Einigen hat sich Martina Gedeck als Protagonistin bedeutungsschwangerer Dramen zur Historie eingeprägt. Manch einer sah die Künstlerin hinter einem Rollen-Klischee verschwinden. Umso mehr beeindruckt sie in „Die Wand“ durch ihre Kunst der Reduktion.
Beklemmung hinterlässt diese Geschichte, die ein Science-Fiction-kompatibles Schreckensszenario mit existenzialistischer Selbst- und Naturbetrachtung verbindet. Die Gedeck besticht darin mit ihrem kargen, aber tief ins Innere zielenden Spiel. Und das im Angesicht einer übermächtigen Bedrohung.
Eines Morgens erwacht eine namenlose Frau in einer Berghütte, irgendwo in Oberösterreich. Ihre Freunde, mit denen sie aus der Stadt angereist war, hatten sich zu einem Spaziergang aufgemacht. Nun sind sie spurlos verschwunden. Wie überhaupt jedes menschliche Leben um die Zugereiste herum wie weggefegt ist.
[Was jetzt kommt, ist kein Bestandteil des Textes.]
Lemma xfw_body_ok o h : members_ o = XfwSection -> good (o, h) -> cwp xfw_body (body_post o) (o, h).
Proof.
  intros Hm Hg. unfold xfw_body. do 2 cstep. cbv zeta.
  assert (Hp : is_parent (members_ o)) by by left.
  repeat match goal with
  | |- cwp (if ?b then _ else _) _ _ => destruct b eqn:?
  | |- cwp (mret NotMine) _ _ => by apply cwp_ret, not_mine
  | |- cwp (open_child _) _ _ => eapply child_ok; [eassumption|reflexivity|done| |done|done]
  end.
  - by apply open_rule_init.
  - by apply open_rule_init.
  - split; cbn; [apply BitSet_empty_wf|done|done].
  - done.
  - done.
  - apply anomaly_init_ok.
  - done.
  - done.
  - by split.
  - by apply open_rule_init.
  - split; [split; cbn; [apply BitSet_empty_wf|constructor]|done].
  - unfold open_defaults. do 4 cstep. eapply cwp_mono.
    + eapply child_ok; [eassumption|reflexivity|done|done|done|].
      destruct Hg as [? Hh ?]. split; [done|by apply heap_reset|]. cbn. by rewrite Hm.
    + done.
  - done.
Qed.

Lemma defaults_body_ok o h : members_ o = DefaultsSection -> good (o, h) -> cwp defaults_body (body_post o) (o, h).
Proof.
  intros Hm Hg. unfold defaults_body. do 2 cstep. cbv zeta.
  assert (Hp : is_parent (members_ o)) by by right.
  assert (Hheld : held (BitSet_empty XFW_DEFAULT_MAX) h).
  { split; [apply BitSet_empty_wf|intros i _; by rewrite BitSet_test_empty|].
    apply list.Forall_forall. intros d _ i _ _. apply BitSet_test_empty. }
  repeat match goal with
  | |- cwp (if ?b then _ else _) _ _ => destruct b eqn:?
  | |- cwp (mret NotMine) _ _ => by apply cwp_ret, not_mine
  | |- cwp (open_child _) _ _ => eapply child_ok; [eassumption|reflexivity|done|done|done|done]
  end.
Qed.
Der Grund dafür ist nicht zu sehen, wohl aber zu spüren: Eine unsichtbare und unüberwindbare Wand hat sich über das Tal gelegt. Jede unverhoffte Berührung tut nicht nur weh, sondern hinterlässt obendrein ein dumpfes, summendes Geräusch, das an den Klang eines elektromagnetischen Feldes erinnert.
Leben unter der Käseglocke
Wo die Wand verläuft, entzieht sich dem menschlichen Auge. Nach einigen schmerzhaften Kollisionen wird der Überrumpelten klar: Es gibt keinen Ausweg. Will sie unter der Käseglocke überleben, muss sie sich mit der Situation arrangieren. Also allein mit sich, den Tieren und Pflanzen existieren. Der Albtraum aus Ohnmacht und Isolation bringt die Zwangseremitin dazu, sich von ihrem bisherigen Leben zu lösen, zu sich selbst zu finden.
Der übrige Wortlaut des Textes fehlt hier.